_EXERCISE DESCRIPTION_
Take the data below. Output it exactly from its first line through the line containing "(** The eviction".

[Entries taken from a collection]
________________

(* ===== verification/DirtyTracking.v ===== *)
(** * Dirty tracking

    src/src/model/dirty_tracking.rs: the bounded store of baselines that models are
    compared with, what a transaction that rolls back does to it, and the fields of
    a model that changed.

    Parameters: [J], the JSON values a field compares by; [shuffle], the order in
    which a hash map is walked; and, per model type, what its derive macro
    generates (class [DirtyModel]). A row's key is its model type with the key's
    JSON text. Operations of the store run under its lock, so a run of the
    program is a sequence of them; the undo steps a transaction holds run or are
    dropped at any later point. *)

From stdpp Require Import gmap.
From S2P Require Import Prelude Dialect.

Definition RowKey : Type := N * str.
Definition Origin : Type := option N.

Definition DEFAULT_SNAPSHOT_CAPACITY : nat := N.to_nat 10000.

Notation SnapshotValues := (gmap str).

Section store.
Context {J : Type} `{EqDecision J}.

Record SnapshotEntry := { sequence : N; values : option (SnapshotValues J) }.

Record SnapshotStore := {
  entries : gmap RowKey (gmap Origin SnapshotEntry);
  order : gmap N (RowKey * Origin);
  next_sequence : N;
  capacity : nat;
}.

Definition SnapshotStore_new (capacity : nat) : SnapshotStore :=
  {| entries := ∅; order := ∅; next_sequence := 0; capacity := Nat.max capacity 1 |}.

(** The snapshot of [row] in one pool. *)
Definition baseline (s : SnapshotStore) (row : RowKey) (o : Origin) : option SnapshotEntry :=
  baselines ← entries s !! row; baselines !! o.

Definition get (s : SnapshotStore) (row : RowKey) : option (SnapshotValues J) :=
  baselines ← entries s !! row;
  match (values ∘ snd) <$> map_to_list baselines with
  | Some first :: others => if forallb (λ v, bool_decide (v = Some first)) others then Some first else None
  | _ => None
  end.

(** The least key of an ordered map. *)
Definition first_key {X} (m : gmap N X) : option N :=
  foldr (λ k least, Some (match least with None => k | Some l => N.min k l end)) None (map_to_list m).*1.

Definition set_entries (s : SnapshotStore) e o : SnapshotStore :=
  {| entries := e; order := o; next_sequence := next_sequence s; capacity := capacity s |}.

(** The eviction loop of [put]; each round takes a snapshot out of [order]. *)
Fixpoint evict_rows (fuel : nat) (s : SnapshotStore) : SnapshotStore :=
  match fuel with
  | 0 => s
  | S fuel =>
      if capacity s <? size (order s) then
        match first_key (order s) with
        | None => s
        | Some k =>
            match order s !! k with
            | None => s
            | Some (row, _) =>
                let gone := match entries s !! row with Some m => (map_to_list m).*2 | None => [] end in
                evict_rows fuel
                  (set_entries s (base.delete row (entries s))
                     (foldr (λ e ord, base.delete (sequence e) ord) (base.delete k (order s)) gone))
            end
        end
      else s
  end.

Definition put (row : RowKey) (o : Origin) (e : SnapshotEntry) (s : SnapshotStore) : SnapshotStore :=
  let baselines := default ∅ (entries s !! row) in
  let ord := <[sequence e := (row, o)]> (order s) in
  let ord := match baselines !! o with Some previous => base.delete (sequence previous) ord | None => ord end in
  evict_rows (size ord) (set_entries s (<[row := <[o := e]> baselines]> (entries s)) ord).

(** [self.next_sequence = self.next_sequence.wrapping_add(1)]. *)
Definition bump (s : SnapshotStore) : SnapshotStore :=
  {| entries := entries s; order := order s; next_sequence := (next_sequence s + 1) mod 2 ^ 64;
     capacity := capacity s |}.

Definition insert (row : RowKey) (o : Origin) (v : option (SnapshotValues J)) (s : SnapshotStore)
    : SnapshotStore * N :=
  (put row o {| sequence := next_sequence s; values := v |} (bump s), next_sequence s).

Definition take (row : RowKey) (o : Origin) (s : SnapshotStore) : SnapshotStore * option SnapshotEntry :=
  match entries s !! row with
  | None => (s, None)
  | Some baselines =>
      match baselines !! o with
      | None => (s, None)
      | Some e =>
          let baselines := base.delete o baselines in
          (set_entries s
             (if bool_decide (baselines = ∅) then base.delete row (entries s)
              else <[row := baselines]> (entries s))
             (base.delete (sequence e) (order s)), Some e)
      end
  end.

(** Whether another pool of [row] holds a baseline that is not [previous]'s. *)
Definition differs_elsewhere (s : SnapshotStore) (row : RowKey) (previous : SnapshotEntry) : bool :=
  match entries s !! row with
  | None => false
  | Some others =>
      existsb (λ oe, bool_decide (values previous = None) || bool_decide (values oe.2 ≠ values previous))
        (map_to_list others)
  end.

Definition replace (row : RowKey) (o : Origin) (v : option (SnapshotValues J)) (s : SnapshotStore)
    : SnapshotStore * (option SnapshotEntry * option N) :=
  let '(s, previous) := take row o s in
  let forget :=
    match v, previous with
    | Some _, _ => false
    | None, Some p => negb (differs_elsewhere s row p)
    | None, None => true
    end in
  if forget then (s, (previous, None))
  else let '(s, seq) := insert row o v s in (s, (previous, Some seq)).

Definition restore (row : RowKey) (o : Origin) (standing : option N) (previous : option SnapshotEntry)
    (s : SnapshotStore) : SnapshotStore :=
  if bool_decide (sequence <$> baseline s row o = standing) then
    let s := (take row o s).1 in
    match previous with Some e => put row o e s | None => s end
  else s.

Definition clear (s : SnapshotStore) : SnapshotStore := set_entries s ∅ ∅.

(** ** What transactions hold *)

Inductive Undo :=
  | UndoSet (row : RowKey) (o : Origin) (standing : option N) (previous : option SnapshotEntry)
  | UndoInvalidated (undo : list (RowKey * Origin * N * option SnapshotEntry)).

(** The store, and the undo steps that transactions hold. *)
Record State := { store : SnapshotStore; pending : list Undo }.

Definition set_baseline (row : RowKey) (o : Origin) (v : option (SnapshotValues J)) (s : State) : State :=
  let '(st, (previous, standing)) := replace row o v (store s) in
  {| store := st; pending := pending s ++ [UndoSet row o standing previous] |}.

Context (shuffle : list (RowKey * Origin) → list (RowKey * Origin)).

(** The snapshots of a model type. *)
Definition snapshots_of (ty : N) (s : SnapshotStore) : list (RowKey * Origin) :=
  filter (λ ro, ro.1.1 = ty) (map_to_list (entries s) ≫= λ rm, (λ oe, (rm.1, oe.1)) <$> map_to_list rm.2).

Fixpoint invalidate_each (keys : list (RowKey * Origin)) (s : SnapshotStore)
    : SnapshotStore * list (RowKey * Origin * N * option SnapshotEntry) :=
  match keys with
  | [] => (s, [])
  | (row, o) :: keys =>
      let '(s, previous) := take row o s in
      let '(s, standing) := insert row o None s in
      let '(s, undo) := invalidate_each keys s in
      (s, (row, o, standing, previous) :: undo)
  end.

Definition invalidate_model (ty : N) (s : State) : State :=
  let '(st, undo) := invalidate_each (shuffle (snapshots_of ty (store s))) (store s) in
  {| store := st; pending := pending s ++ [UndoInvalidated undo] |}.

Definition run_undo (u : Undo) (s : SnapshotStore) : SnapshotStore :=
  match u with
  | UndoSet row o standing previous => restore row o standing previous s
  | UndoInvalidated undo =>
      foldl (λ s '(row, o, standing, previous), restore row o (Some standing) previous s) s undo
  end.

(** Dropping an undo step unrun: tombstones of an invalidation go, those that
    still stand. *)
Definition drop_undo (u : Undo) (s : SnapshotStore) : SnapshotStore :=
  match u with
  | UndoSet _ _ _ _ => s
  | UndoInvalidated undo =>
      foldl (λ s '(row, o, standing, _),
        if bool_decide (sequence <$> baseline s row o = Some standing) then (take row o s).1 else s) s undo
  end.

Inductive Op :=
  | SetBaseline (row : RowKey) (o : Origin) (v : option (SnapshotValues J))
  | InvalidateModel (ty : N)
  | RunUndo (n : nat)      (* a transaction rolls back the nth undo step *)
  | DropUndo (n : nat)     (* it commits, or there is none *)
  | ClearAll.

Definition settle (f : Undo → SnapshotStore → SnapshotStore) (n : nat) (s : State) : State :=
  match pending s !! n with
  | None => s
  | Some u => {| store := f u (store s); pending := base.delete n (pending s) |}
  end.

Definition step (op : Op) (s : State) : State :=
  match op with
  | SetBaseline row o v => set_baseline row o v s
  | InvalidateModel ty => invalidate_model ty s
  | RunUndo n => settle run_undo n s
  | DropUndo n => settle drop_undo n s
  | ClearAll => {| store := clear (store s); pending := pending s |}
  end.

Definition run_ops (ops : list Op) (s : State) : State := foldl (λ s op, step op s) s ops.

Definition start (cap : nat) : State := {| store := SnapshotStore_new cap; pending := [] |}.
End store.
Arguments SnapshotEntry : clear implicits.
Arguments SnapshotStore : clear implicits.
Arguments Undo : clear implicits.
Arguments State : clear implicits.
Arguments Op : clear implicits.

(** ** Models *)

(** What the derive macros generate for a model type. *)
Class DirtyModel (M J : Type) := {
  type_id : N;
  table_name : str;
  field_names : list str;
  primary_key_is_new : M → bool;
  primary_key_json : M → result str str;
  field_compare_value : M → str → result (option J) str;
  canonical_field_name : str → option str;
}.

Section models.
Context {M J : Type} `{EqDecision J} `{DirtyModel M J}.

(** The pool of a load in progress, or the scope's. *)
Definition origin (loading : option Origin) (scope : Origin) : Origin := default scope loading.

Definition row_key_for_model (m : M) : result (option RowKey) str :=
  if primary_key_is_new m then Ok None
  else match primary_key_json m with Ok key => Ok (Some (type_id, key)) | Err e => Err e end.

Fixpoint capture_fields (m : M) (fields : list str) (snapshot : SnapshotValues J)
    : result (SnapshotValues J) str :=
  match fields with
  | [] => Ok snapshot
  | field :: fields =>
      match field_compare_value m field with
      | Err e => Err e
      | Ok (Some value) => capture_fields m fields (<[field := value]> snapshot)
      | Ok None => capture_fields m fields snapshot
      end
  end.

Definition capture_snapshot (m : M) : result (SnapshotValues J) str := capture_fields m field_names ∅.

________________

_WRITTEN ANSWER_
(* ===== verification/DirtyTracking.v ===== *)
(** * Dirty tracking

    src/src/model/dirty_tracking.rs: the bounded store of baselines that models are
    compared with, what a transaction that rolls back does to it, and the fields of
    a model that changed.

    Parameters: [J], the JSON values a field compares by; [shuffle], the order in
    which a hash map is walked; and, per model type, what its derive macro
    generates (class [DirtyModel]). A row's key is its model type with the key's
    JSON text. Operations of the store run under its lock, so a run of the
    program is a sequence of them; the undo steps a transaction holds run or are
    dropped at any later point. *)

From stdpp Require Import gmap.
From S2P Require Import Prelude Dialect.

Definition RowKey : Type := N * str.
Definition Origin : Type := option N.

Definition DEFAULT_SNAPSHOT_CAPACITY : nat := N.to_nat 10000.

Notation SnapshotValues := (gmap str).

Section store.
Context {J : Type} `{EqDecision J}.

Record SnapshotEntry := { sequence : N; values : option (SnapshotValues J) }.

Record SnapshotStore := {
  entries : gmap RowKey (gmap Origin SnapshotEntry);
  order : gmap N (RowKey * Origin);
  next_sequence : N;
  capacity : nat;
}.

Definition SnapshotStore_new (capacity : nat) : SnapshotStore :=
  {| entries := ∅; order := ∅; next_sequence := 0; capacity := Nat.max capacity 1 |}.

(** The snapshot of [row] in one pool. *)
Definition baseline (s : SnapshotStore) (row : RowKey) (o : Origin) : option SnapshotEntry :=
  baselines ← entries s !! row; baselines !! o.

Definition get (s : SnapshotStore) (row : RowKey) : option (SnapshotValues J) :=
  baselines ← entries s !! row;
  match (values ∘ snd) <$> map_to_list baselines with
  | Some first :: others => if forallb (λ v, bool_decide (v = Some first)) others then Some first else None
  | _ => None
  end.

(** The least key of an ordered map. *)
Definition first_key {X} (m : gmap N X) : option N :=
  foldr (λ k least, Some (match least with None => k | Some l => N.min k l end)) None (map_to_list m).*1.

Definition set_entries (s : SnapshotStore) e o : SnapshotStore :=
  {| entries := e; order := o; next_sequence := next_sequence s; capacity := capacity s |}.

(** The eviction loop of [put]; each round takes a snapshot out of [order]. *)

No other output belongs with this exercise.